There are many non-pharmacological
therapies for epilepsy that have been applied. Behavior interventions (psychobehavioral modalities, yoga and meditation, EEG
biofeedback, and music therapy), neuromodulation
therapies (vagus nerve stimulation (VNS), responsive neurostimulation therapy (RNS), and transcranial
magnetic stimulation therapy (TMS)), and metabolic therapies (ketogenic diet and anaplerotic
diet) have shown significant seizure reduction, improvement in multiple quality
of life, and cognitive domain (Alqahtani et al., 2020; Haut et al.,
2019). Those therapies were
used as adjunctive or complementary therapy for epilepsy. It is essential to develop,
assess, and implement those complementary therapies for epileptic patients as
part of their everyday medical treatment of epilepsy. However, the previously
mentioned non-pharmacological treatments are unable to fully resolve the
patient's epilepsy problem in a way that is comfortable for them. There are
some drawbacks, such as in cases where patients have reflex epilepsy, which can
cause seizures when exposed to certain stimuli such as sudden loudness, sudden
light, and sudden contractions (Okudan & Özkara, 2018).
Despite the shortcomings of those non-pharmacological
therapies mentioned earlier, yoga, an ancient traditional Indian psychophilosophical–cultural method as a mind-body practice
consisting of positive behavioral modification (yamas
and niyamas), physical posture practice (asanas), breath regulation (pranayama),
sensation control (pratyahara), and meditative
practices (dharana dhyana
and samadhi) (Kulal et al., 2021; Patwardhan, 2017),
has many superiorities, such as it can be a home-based practice that is easily
performed (Wadhen & Cartwright, 2021).
Specifically in epilepsy, the potential of yoga as a complementary alternative
therapy uniting body, mind, soul, and spirit (Perkins, 2020)
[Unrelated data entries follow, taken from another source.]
(* ===================================================================== *)
(*  Simulated-OBD2-UDS: the diagnostic protocol stack, embedded shallowly *)
(*                                                                       *)
(*    lib/isotp.py         frame codec, sender, receiver                 *)
(*    lib/dtc_manager.py   trouble codes, lifecycle manager, MIL         *)
(*    lib/obd_services.py  OBD-II dispatcher (modes 01-0A)               *)
(*    lib/uds_services.py  UDS engine (session, security, services)      *)
(*    mock_ecu_v2.py       dispatcher and request handler of the ECU     *)
(*                                                                       *)
(*  Conventions.  Python `bytes` is `list byte`; a Python `int` is `Z`.  *)
(*  An exception is a `Raise` in the `result` type.  A reading of        *)
(*  `time.time()` is an integer number of milliseconds, so a comparison  *)
(*  against x seconds in the source is a comparison against 1000 * x.    *)
(*  A Python float is a binary64 float of the kernel, with its IEEE      *)
(*  arithmetic; int(x) on one truncates toward zero and raises on NaN    *)
(*  and on the infinities.                                               *)
(* ===================================================================== *)

From Stdlib Require Import ZArith List Bool Lia String Ascii Floats.
From Stdlib Require Strings.Byte.
From stdpp Require Import base option list gmap strings.

Local Open Scope Z_scope.

(* decimal literals such as 0.7 stand for the nearest binary64 value, as
   they do in Python *)
#[local] Set Warnings "-inexact-float".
has been unveiled since it can lower stress, improve quality of life, reduce
psychiatric difficulties, decrease seizure frequency by stimulating the vagus nerve, increase central inhibitory Gamma-Aminobutyric acid (GABA) levels, alter blood flow of the
central nervous system, and lead to a shift in autonomic balance toward
relative parasympathetic dominance (Farnia et al., 2021; Kanhere et al.,
2018; Kulal et al., 2021).
Epilepsy has neurological, cognitive, psychological, and social consequences
that affect the quality of life well beyond the occurrence of seizures in
people with epilepsy. Living with epilepsy faces stigma, common public
misunderstanding, lack of social support, social isolation, embarrassment,
fear, and discrimination (Strzelczyk et al., 2023).
It is estimated that approximately 50% of people with epilepsy present with at
least one comorbidity, which include cognitive, psychiatric, and physical disorders
(Keezer et al., 2016).
The significant impact of yoga in reducing seizure frequency greatly influences
a person's quality of life, as seizure frequency is one of several factors,
including seizure severity, stigmatization, and cognitive impairment, that
affect the quality of life in patients with epilepsy, making it a crucial
concern (Gosain & Samanta, 2022; Singh &
Pandey, 2017).
Frequent seizures can lead to various physical, psychological, and social
complications (Prathikanti et al., 2017).
Review of the yoga’s effectiveness on
seizure (frequency and duration) reduction in patients with epilepsy had been
done and was last published in 2017 (Panebianco et al., 2017).
This review performed two old studies that had been conducted more than 10
years ago and the two were subjected to adult groups. It stated that the number
of participants experiencing a decrease in the frequency and duration of
seizures, even seizure-free, more in the group of participants who received
yoga intervention than in the control group (sham yoga and no treatment).
The update
review performing the new studies is needed to record and see the progress or
any differences in the result about investigation of post-yoga’s effect on the
frequency and duration of seizures in epilepsy. Therefore, this review aims to
evaluate the effectiveness of yoga in controlling seizures in epilepsy. This
review presents recent studies with different types of age groups to see the effects of yoga in
different age groups as well considering the incidence of epilepsy described by
Fiest et al., 2017 was higher in the youngest and oldest age-groups.
METHOD
Searching method
In this systematic review of randomized controlled trials (RCTs), the
effectiveness of yoga in improving the quality of life in adults with epilepsy
was investigated. The electronic databases of Cochrane, PubMed, and Scopus
libraries were systematically searched for studies through 1st December 2023
using the core search terms "Yoga" AND "Epilepsy". Manual
searches reviewed the reference lists of retrieved studies to select any
additional eligible studies.
Selection of studies
The reviewers independently
conducted the literature search and study selection. The participants,
intervention, control, outcome, and study design (PICOS) determined the
selection process. The inclusion criteria for a study are: (1) The study was
conducted or published in the period 2014-2024 (2) Patients diagnosed with
epilepsy (adults and children); (3) Age group of 8 to 60 years; (4) all types
of epilepsy; (5) RCT study. There are also exclusion criteria for the study:
(1) ongoing studies; (2) Pilot study; (3) Other design studies besides RCT
study; (4) Patients who were unwilling to provide consent or practice yoga; (5)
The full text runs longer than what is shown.